LAUSR

Introduction Numerous studies on the mosquito life cycle and transmission efficacy were performed under constant temperatures. Mosquito in wild, however, is not exposed to constant temperature but is faced with temperature variation on a daily basis. Methods In the present study, the mosquito life cycle and Zika virus transmission efficiency were conducted at daily fluctuating temperatures and constant temperatures. Aedes albopictus was infected with the Zika virus orally. The oviposition and survival of the infected mosquitoes and hatching rate, the growth cycle of larvae at each stage, and the infection rate (IR) of the progeny mosquitoes were performed at two constant temperatures (23°C and 31°C) and a daily temperature range (DTR, 23–31°C). Results It showed that the biological parameters of mosquitoes under DTR conditions were significantly different from that under constant temperatures. Mosquitoes in DTR survived longer, laid more eggs (mean number: 36.5 vs. 24.2), and had a higher hatching rate (72.3% vs. 46.5%) but a lower pupation rate (37.9% vs. 81.1%) and emergence rate (72.7% vs. 91.7%) than that in the high-temperature group (constant 31°C). When compared to the low-temperature group (constant 23°C), larvae mosquitoes in DTR developed faster (median days: 9 vs. 23.5) and adult mosquitoes carried higher Zika viral RNA load (median log10 RNA copies/μl: 5.28 vs. 3.86). However, the temperature or temperature pattern has no effect on transovarial transmission.
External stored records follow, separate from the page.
(** A namespace for the command line [-DP -no-PSC], with or without
    [--ALL] and [--verbose]. *)
Definition dp_not_psc (all verbose : bool) : CustomArgumentParser.Namespace :=
  {| CustomArgumentParser.in_dir := "in.vchk";
     CustomArgumentParser.out_dir := "out";
     CustomArgumentParser.flag :=
       fun name =>
         if String.eqb name "DP" then Some true
         else if String.eqb name "PSC" then Some false
         else None;
     CustomArgumentParser.ALL := all;
     CustomArgumentParser.verbose := verbose |}.

(** The diagnostic that [FileHandler.parse] writes when it gives up the
    section with the code [c]. *)
Definition diagnostic (c : string) : string :=
  ("Error: " ++ ("Could not parse section " ++ c ++ " properly"))%string.

(** A line of white space only: [strip] leaves nothing of it. *)
Definition blank (line : string) : bool :=
  negb (Py.nonempty (Py.strip line)).

(** ** Vocabulary of the specification *)

(** A boundary is a line that starts with the comment marker. *)
Definition is_boundary (line : string) : bool := Py.startswith "#" line.

(** The iterator is at the end of a section: exhausted, or at a boundary. *)
Definition at_section_end (stats_file : list string) : bool :=
  match stats_file with
  | [] => true
  | line :: _ => is_boundary line
  end.

(** What [Section.parse] hands to [accept_row] for a line, the fields
    that [accept_row] retains, and the row it builds from them. *)
Definition cleaned (line : string) : string :=
  Py.remove_char Py.LF (Py.strip line).

Definition fields_of (line : string) : list string :=
  tl (Py.split Py.TAB (cleaned line)).

Definition row_of (line : string) : list pyval :=
  map coerce_to_appropriate_dtype (fields_of line).

(** The line has as many retained fields as there are columns. *)
Definition fits (columns : list string) (line : string) : bool :=
  length (fields_of line) =? length columns.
Discussion Those results indicated that there are significant differences between mosquito development and reproductive cycles under fluctuating and constant temperature conditions, and fluctuating temperature is more favorable for mosquitos' survival and reproduction. The data would support mapping and predicting the distribution of Aedes mosquitoes in the future and establishing an early warning system for Zika virus epidemics.